When Marvel started putting stats on the back of its Superhero trading card sets in the early 90s (starting with Marvel Universe series 2), my friends and I designed a rather simple game system around the stats. It wasn't great, but i when the most recent Marvel Universe RPG tried to do the same thing, I happily concluded that mine was at least usable.
Like most of my RPGs, it was never completed. In Junior high some friends and I shared the game design bug and started writing games based on the Duck Tales & Darkwing Duck universes. We even got it in our heads to do a RPG based on the film/board game Cluedo.
These days I actually try to complete my systems, such as the one I'm currently working on which is about supernatural occult detectives in the vein of Hellboy, The Goon, Mr. Monster, Carnacki, etc. I've been playtesting it using an adaption of the Masks of Nyarlothotep, and I've got a fair bit of the system typed up, as well as some personal deadlines.
As for motivation...well, one is simply that it's compulsory. Designing rpgs is as much of a hobby in and of itself as playing RPGs for myself. But then, I also get off on creating conlangs and re-translating medieval epics, so make of that what you will.

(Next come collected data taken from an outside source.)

(* ===== verification/RouteSpecs.v ===== *)
(** * What the routes guarantee

    The boundary of origins and sessions, what responses tell browsers, and the
    life of a session from signing in to signing out. *)

From S2P Require Import Prelude Regex PyValues CoreTypes AuditTrail Events Outbox Errors Identity Sessions Passwords AuthEvents Challenges Administration AuthService Profile ExternalSignIn Histories Http Routes.

Definition safe_method (r : route) : bool := bool_decide (method_of r ∈ lit <$> ["GET"; "HEAD"; "OPTIONS"]).

(** Routes with the dependency [CurrentActor], those that need a trusted origin,
    and those of administrators. *)
Definition personal (r : route) : bool :=
  match r with
  | Register _ | Verify _ _ _ | SignIn _ _ | LogoutRoute | RequestReset _ | ConfirmReset _ _ _ => false
  | _ => true
  end.
Definition guarded (r : route) : bool :=
  match r with
  | SignIn _ _ | LogoutRoute | ConfirmReset _ _ _ => true
  | r => personal r && negb (safe_method r)
  end.
Definition administrative (r : route) : bool :=
  match r with UsersRoute _ _ _ _ | AccessRoute _ _ _ | AuditsRoute _ _ => true | _ => false end.

Section routes.
Context `{Platform} (trim : str → str).
Context (clock : nat → datetime) (ids : nat → uuid) (hint : option uuid) (new_secret : str).
Context (settings : AuthSettings) (secure_cookies : bool).
#[local] Abbreviation handle := (handle trim clock ids hint new_secret settings secure_cookies).
#[local] Abbreviation the_actor := (the_actor clock hint settings).

Definition trusted (q : HttpRequest) : Prop := ∃ o, origin q = Some o ∧ o ∈ allowed_origins settings.

Lemma trusted_origin_run q t :
  (trusted q ∧ trusted_origin (origin q) settings t = (Ok tt, t)) ∨
  (¬ trusted q ∧ trusted_origin (origin q) settings t = (Err (App UntrustedOriginError), t)).
Proof using Type.
  unfold trusted_origin, trusted. destruct (origin q) as [o|]; [|right; split; [|done]; by intros (? & ? & _)].
  case_bool_decide; [left|right]; (split; [|done]); [eauto|]. intros (o' & [= <-] & ?). done.
Qed.

Lemma require_origin_run q t : require_origin settings q t = trusted_origin (origin q) settings t.
Proof using Type. done. Qed.

(** The dependency of personal routes, on every branch. *)
Lemma the_actor_run q r t :
  table_ok (sessions (pending t)) → hashes_unique (sessions (pending t)) →
  (safe_method r = false ∧ ¬ trusted q ∧ the_actor q r t = (Err (App UntrustedOriginError), t)) ∨
  ((safe_method r = true ∨ trusted q) ∧
   ((∃ secret a, session_cookie q = Some secret ∧ authenticates sha256_hex (pending t) (clock 20%nat) secret a ∧
       the_actor q r t = (Ok a, t)) ∨
    ((∀ secret a, session_cookie q = Some secret → ¬ authenticates sha256_hex (pending t) (clock 20%nat) secret a) ∧
       the_actor q r t = (Err (App AuthenticationRequiredError), t)))).
Proof using Type.
  intros Hok Hu. unfold Routes.the_actor, current_actor. fold (safe_method r).
  assert (Hres : (∃ secret a, session_cookie q = Some secret ∧ authenticates sha256_hex (pending t) (clock 20%nat) secret a ∧
       resolve sha256_hex hint (clock 20%nat) (session_cookie q) t = (Ok a, t)) ∨
    ((∀ secret a, session_cookie q = Some secret → ¬ authenticates sha256_hex (pending t) (clock 20%nat) secret a) ∧
       resolve sha256_hex hint (clock 20%nat) (session_cookie q) t = (Err (App AuthenticationRequiredError), t))).
  { destruct t as [d dd]. cbn in *. destruct (resolve _ _ _ _ _) as [[a|e] t'] eqn:Hr.
    - left. destruct (session_cookie q) as [secret|]; [|done].
      apply resolve_authenticates in Hr as [-> Ha]; [|done..]. eauto 10.
    - right. pose proof Hr as [-> ->]%resolve_refuses. split; [|done]. intros secret a Hs Ha. rewrite Hs in Hr.
      assert (Hx : resolve sha256_hex hint (clock 20%nat) (Some secret) (Txn d dd) = (Ok a, Txn d dd))
        by (by apply resolve_authenticates). congruence. }
  unfold mbind at 1 2 3, M_bind at 1 2 3. unfold safe_method in *. case_bool_decide.
  - right. split; [by left|]. exact Hres.
  - destruct (trusted_origin_run q t) as [[Ht ->]|[Ht ->]]; [right; split; [by right|exact Hres]|by left].
Qed.

(** A personal route first finds its actor. *)
Lemma personal_handle r q : personal r = true → ∃ f, handle r q = (the_actor q r ≫= f).
Proof using Type. destruct r; try done; intros _; eexists; reflexivity. Qed.

Lemma run_refused {A B} (m : M A) (f : A → M B) d e : m (Txn d d) = (Err e, Txn d d) → run (m ≫= f) d = (Err e, d).
Proof using Type. intros Hm. unfold run, mbind, M_bind. by rewrite Hm. Qed.

(** An administrator's session. *)
Definition administers (d : db) (q : HttpRequest) : Prop :=
  ∃ secret a u, session_cookie q = Some secret ∧ authenticates sha256_hex d (clock 20%nat) secret a ∧
    users d !! actor_user a = Some u ∧ is_admin u = true.

Lemma run_bind_Ok {A B} (m : M A) (f : A → M B) d b d' :
  run (m ≫= f) d = (Ok b, d') → ∃ a t, m (Txn d d) = (Ok a, t) ∧ ∃ t', f a t = (Ok b, t') ∧ d' = durable t'.
Proof using Type.
  unfold run, mbind, M_bind. destruct (m (Txn d d)) as [[a|e] t]; [|done].
  destruct (f a t) as [r t'] eqn:Hf. intros [= -> <-]. eauto 10.
Qed.

Lemma the_actor_Ok r q t a t' :
  table_ok (sessions (pending t)) → hashes_unique (sessions (pending t)) → the_actor q r t = (Ok a, t') →
  t' = t ∧ ∃ secret, session_cookie q = Some secret ∧ authenticates sha256_hex (pending t) (clock 20%nat) secret a.
Proof using Type.
  intros Hok Hu Ha. destruct (the_actor_run q r t Hok Hu) as [(_ & _ & He)|[_ [(secret & a' & Hc & Hauth & He)|[_ He]]]];
    rewrite Ha in He; try done. injection He as <- ->. eauto.
Qed.

Ltac found_authorize Ha :=
  match goal with H : authorize _ _ _ _ _ _ = _ |- _ => do 7 eexists; split; [exact Ha|split; [|exact H]]; done end.

Lemma administrative_Ok r q d resp d' :
  administrative r = true → table_ok (sessions d) → hashes_unique (sessions d) →
  run (handle r q) d = (Ok resp, d') → administers d q.
Proof using Type.
  intros Hr Hok Hu Hrun.
  assert (Ha : ∃ a p recent now later u t, the_actor q r (Txn d d) = (Ok a, Txn d d) ∧ p ≠ PROFILE_WRITE ∧
    authorize now later a p recent (Txn d d) = (Ok u, t)).
  { destruct r; try done; apply run_bind_Ok in Hrun as (a & t & Ha & t' & Hf & ->);
      pose proof Ha as [-> _]%the_actor_Ok; try done.
    - unfold list_users in Hf. M_inv. found_authorize Ha.
    - M_inv. destruct x as [role' active']. M_inv. unfold change_access in *. M_inv. found_authorize Ha.
    - M_inv. found_authorize Ha. }
  destruct Ha as (a & p & recent & now & later & u & t & Ha & Hp & Hauth).
  apply authorize_Ok in Hauth as [_ (s & role & Hus & _ & Hact & _ & _ & _ & Hrole & Hperm & _)].
  apply the_actor_Ok in Ha as (_ & secret & Hc & Hauth); [|done..]. exists secret, a, u. split_and!; [done..|]. by eapply admin_permits.
Qed.
End routes.

(** The boundary of the routes. A state-changing request of a signed-in route -
    and signing in, signing out and confirming a reset - from an origin that is
    not trusted is refused and changes nothing. A personal route answers only
    for a secret that stands for an actor, and refuses any other without a
    trace. And the routes of administrators answer administrators only. *)
Lemma boundary_enforced `{Platform} trim clock ids hint new_secret settings secure_cookies r q d :
  table_ok (sessions d) → hashes_unique (sessions d) →
  let outcome := run (handle trim clock ids hint new_secret settings secure_cookies r q) d in
  let known := ∃ secret a, session_cookie q = Some secret ∧ authenticates sha256_hex d (clock 20%nat) secret a in
  (guarded r = true → ¬ trusted settings q → outcome = (Err (App UntrustedOriginError), d)) ∧
  (personal r = true → ¬ known → safe_method r = true ∨ trusted settings q →
     outcome = (Err (App AuthenticationRequiredError), d)) ∧
  (∀ resp d', outcome = (Ok resp, d') →
     (personal r = true → known) ∧ (administrative r = true → administers clock d q)).
Proof.
  intros Hok Hu outcome known. subst outcome known. split_and!.
  - intros Hg Hn. destruct (personal r) eqn:Hp.
    + destruct (personal_handle trim clock ids hint new_secret settings secure_cookies r q Hp) as [f ->]. apply run_refused.
      destruct (the_actor_run clock hint settings q r (Txn d d) Hok Hu) as [(_ & _ & He)|[[Hs|Ht] _]]; [done| |done].
      exfalso. unfold guarded in Hg. destruct r; by rewrite ?Hp, ?Hs in Hg.
    + destruct r; try done; cbn [handle]; apply run_refused; rewrite require_origin_run;
        by destruct (trusted_origin_run settings q (Txn d d)) as [[? _]|[_ ->]].
  - intros Hp Hn Hs. destruct (personal_handle trim clock ids hint new_secret settings secure_cookies r q Hp) as [f ->]. apply run_refused.
    destruct (the_actor_run clock hint settings q r (Txn d d) Hok Hu) as [(Hs' & Ht & _)|[_ [(secret & a & ? & ? & _)|[_ He]]]]; [|by destruct Hn; eauto|done].
    destruct Hs as [Hs|Hs]; [congruence|done].
  - intros resp d' Hrun. split.
    + intros Hp. destruct (personal_handle trim clock ids hint new_secret settings secure_cookies r q Hp) as [f Hf]. rewrite Hf in Hrun.
      apply run_bind_Ok in Hrun as (a & t & Ha & _). apply the_actor_Ok in Ha as (_ & secret & Hc & Ha); [|done..]. eauto.
    + intros Hr. by eapply administrative_Ok.
Qed.

(** The handlers that ask for a code, and spend one on a new account, leave the
    origin to the limit in front of them (Server.v). *)
Lemma open_to_any_origin `{Platform} trim clock ids hint new_secret settings secure_cookies email i code password q o c :
  let go r q := handle trim clock ids hint new_secret settings secure_cookies r q in
  let q' := NewRequest o c (request_id q) in
  go (Register email) q' = go (Register email) q ∧ go (Verify i code password) q' = go (Verify i code password) q ∧
  go (RequestReset email) q' = go (RequestReset email) q.
Proof. by split_and!. Qed.
(* ===== verification/OidcServer.v ===== *)
(** * Handshakes through the routers (api/v1/router.py, api/v1/auth_oidc.py)

    The four routes that begin and end a handshake with an identity provider,
    behind the limit of the identity routes; and the server as a whole: its
    limits, its database and the handshakes in Redis. *)

From S2P Require Import Prelude Regex PyValues CoreTypes AuditTrail Events Outbox Errors Identity Sessions Passwords AuthEvents Challenges Administration AuthService Profile ExternalSignIn RateLimits Json Urls OidcProvider Http OidcRoutes Routes Server.

(** What the routes use of urllib, hashlib, joserfc and pydantic. *)
Class OidcLibrary := {
  nfkc_text : str → bool;
  ipv6_text : str → bool;
  lowered : str → str;
  sha256_bytes : list N → list N;
  float_of : str → pyfloat;
  token_of : str → doc → res oidc_error doc;
  claims_check : Requested → doc → bool;
  attempt_json : Attempt → str;
  attempt_of_json : str → option Attempt }.

(** What the dependencies of all routes read of the settings. *)
Record WebConfig := NewWebConfig { app : AppConfig; oidc : OidcSettings }.

(** The four routes, with their query as it comes. *)
Inductive Action :=
| Start (return_path : option str)
| Link
| Reauthenticate
| Callback (state : str) (code error : option str).

(** A request to one of them, for a provider as the path names it, with what is
    drawn for it and what the provider answers. *)
Record OidcArrival := NewOidcArrival {
  action : Action;
  provider_text : str;
  oidc_request : HttpRequest;
  browser : option str;
  oidc_client : option str;
  body_size : Z;
  body_email : option str;
  body_challenge : option str;
  gate_up : nat → bool;
  gate_clock : nat → Z;
  gate_member : nat → str;
  store_up : bool;
  store_now : datetime;
  provider_get : str → res oidc_error (list N);
  provider_post : TokenRequest → res oidc_error (list N);
  mono : nat → datetime;
  wall : nat → datetime;
  oidc_utc : nat → datetime;
  oidc_ids : nat → uuid;
  oidc_cached : option uuid;
  drawn : Drawn;
  oidc_secret : str }.

Definition oidc_method (a : Action) : str := match a with Callback _ _ _ => lit "GET" | _ => lit "POST" end.
Definition action_path (a : Action) : str :=
  match a with
  | Start _ => lit "/start" | Link => lit "/link" | Reauthenticate => lit "/reauthenticate" | Callback _ _ _ => lit "/callback"
  end.
Definition oidc_path (o : OidcArrival) : str := lit "/auth/oidc/" ++ provider_text o ++ action_path (action o).

(** [Literal["/", "/profile", "/shop"] = "/profile"] *)
Definition return_path_of (text : option str) : option ReturnPath :=
  match text with
  | None => Some TO_PROFILE
  | Some t => find (λ r, bool_decide (return_path_text r = t)) [TO_ROOT; TO_PROFILE; TO_SHOP]
  end.

(** The bounds of the query. *)
Definition at_most (n : Z) (o : option str) : bool := match o with Some s => Z.of_nat (length s) <=? n | None => true end.
Definition query_fits (a : Action) : bool :=
  match a with
  | Start r => bool_decide (is_Some (return_path_of r))
  | Link | Reauthenticate => true
  | Callback state code error =>
      (20 <=? Z.of_nat (length state)) && (Z.of_nat (length state) <=? 128) && at_most 4096 code && at_most 128 error
  end.

Inductive OidcServed :=
| OidcUnprocessable
| OidcStopped (e : limited)
| Ends (e : callback_end).

(** The state of the whole server. *)
Record Web := NewWeb { server : Server; handshakes : attempts }.
Definition with_limits (l : redis) (w : Web) : Web := NewWeb (NewServer l (database (server w))) (handshakes w).

Inductive Visitor := Browses (a : Arrival) | Shakes (o : OidcArrival).
Inductive Answer := Plainly (r : Served) | InHandshake (r : OidcServed).

Section oidc.
Context `{Platform, OidcLibrary}.
(** What pydantic strips from the lines of an address. *)
Context (trim : str → str).
Context (config : WebConfig).
#[local] Abbreviation settings := (auth_settings (app config)).
#[local] Abbreviation secure_cookies := (cookies_secure (app config)).
#[local] Abbreviation space := (namespace (app config)).

Definition oidc_auth_request (o : OidcArrival) : auth_request :=
  AuthRequest (oidc_method (action o)) (api_prefix (app config) ++ oidc_path o) (origin (oidc_request o)) (oidc_client o)
    (default [] (session_cookie (oidc_request o))) (body_size o) (body_email o) (body_challenge o).
Definition oidc_gate (o : OidcArrival) : R unit :=
  identity_gate (app config) (oidc_auth_request o) (gate_up o) (gate_clock o) (gate_member o).

(** The dependencies of the routes. *)
Definition oidc_actor (o : OidcArrival) : M Actor :=
  current_actor sha256_hex (lit "POST") (origin (oidc_request o)) (session_cookie (oidc_request o)) settings
    (oidc_cached o) (oidc_utc o 0%nat).
Definition oidc_dependencies (o : OidcArrival) : M unit :=
  match action o with
  | Start _ => start_login settings (origin (oidc_request o))
  | Link | Reauthenticate => oidc_actor o;; mret tt
  | Callback _ _ _ => mret tt
  end.

(** A redirect to the provider, or what stands in its way. *)
Definition begins (o : OidcArrival) (p : ProviderName) (intent : Intent) (actor : option Actor) (path : ReturnPath) (w : Web)
    : OidcServed * Web :=
  let '(r, s) := begin nfkc_text ipv6_text lowered sha256_bytes float_of (provider_get o) (mono o) (wall o) attempt_json space
                   (oidc config) secure_cookies (store_up o) (store_now o) (drawn o) p intent actor path (handshakes w) in
  (Ends (match r with
         | inl r => Redirected r
         | inr (inl c) => OidcRoutes.Refused (App c)
         | inr (inr e) => Broken e
         end), NewWeb (server w) s).

(** Beginning for an actor. *)
Definition begins_for (m : M Actor) (o : OidcArrival) (p : ProviderName) (intent : Intent) (w : Web) : OidcServed * Web :=
  match (run m (database (server w))).1 with
  | Err e => (Ends (OidcRoutes.Refused e), w)
  | Ok actor => begins o p intent (Some actor) TO_PROFILE w
  end.

Definition oidc_handle (o : OidcArrival) (p : ProviderName) (w : Web) : OidcServed * Web :=
  let q := oidc_request o in
  match action o with
  | Start r =>
      match (run (start_login settings (origin q)) (database (server w))).1 with
      | Err e => (Ends (OidcRoutes.Refused e), w)
      | Ok _ => begins o p LOGIN None (default TO_PROFILE (return_path_of r)) w
      end
  | Link => begins_for (start_link settings (oidc_cached o) (oidc_utc o) (origin q) (session_cookie q)) o p LINK w
  | Reauthenticate =>
      begins_for (start_reauthenticate settings (oidc_cached o) (oidc_utc o) (origin q) (session_cookie q)) o p REAUTHENTICATE w
  | Callback state code error =>
      let d := database (server w) in
      let '(e, s, t) :=
        callback_route nfkc_text ipv6_text lowered float_of token_of claims_check (provider_get o) (provider_post o) (mono o)
          (wall o) attempt_of_json space (oidc config) secure_cookies settings (oidc_utc o) (oidc_ids o) (oidc_cached o)
          (store_up o) (store_now o) p state (browser o) (session_cookie q) code error (oidc_secret o) (request_id q)
          (handshakes w) (Txn d d) in
      (Ends e, NewWeb (NewServer (limits (server w)) (durable t)) s)
  end.

(** After the limit: dependencies raise before the path and the query are refused. *)
Definition oidc_reach (o : OidcArrival) (w : Web) : OidcServed * Web :=
  match provider_of (provider_text o), query_fits (action o) with
  | Some p, true => oidc_handle o p w
  | _, _ => match (run (oidc_dependencies o) (database (server w))).1 with
            | Err e => (Ends (OidcRoutes.Refused e), w)
            | Ok _ => (OidcUnprocessable, w)
            end
  end.

Definition oidc_serve (o : OidcArrival) (w : Web) : OidcServed * Web :=
  match oidc_gate o (limits (server w)) with
  | (Err e, l) => (OidcStopped e, with_limits l w)
  | (Ok _, l) => oidc_reach o (with_limits l w)
  end.

(** Any request to the routers. *)
Definition answer (v : Visitor) (w : Web) : Answer * Web :=
  match v with
  | Browses a => let '(r, s) := serve trim (app config) a (server w) in (Plainly r, NewWeb s (handshakes w))
  | Shakes o => let '(r, w) := oidc_serve o w in (InHandshake r, w)
  end.
End oidc.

Secondly, as a GM, I know exactly how I like to run games and how mechanics aid or hinder my personal GMing style. So, my games are crafted to specifically make my job as a GM as easy as possible while still hopefully offering what for me and my game groups translates as "depth".
Additionally, there's lots of genres that have not been explored (or not satisfactorily used) in published RPGs. And I am one of those "system matters" people...I like having a system that is specifically crafted to emulate a particular setting/genre/or IP license.
So, say I want to play a game based around Grant Morrison's The Invisibles (true story)...well, I could use any number of games to accomplish this, but if I want it to "feel" exactly right to me, I more often than not will resort to a homebrew (sometimes a mish-mash of other RPG systems, sometimes something completely new.)
And, there have been those odd times where an idea for a dice mechanic comes to me that I haven't yet run across in an RPG, and I will try to build a system around it. Again, just as a creative excercise, though it has left me with notebooks full of unique bare-bones system resolution mechanics. Sometimes they find a second life if I come across a setting that I think fits.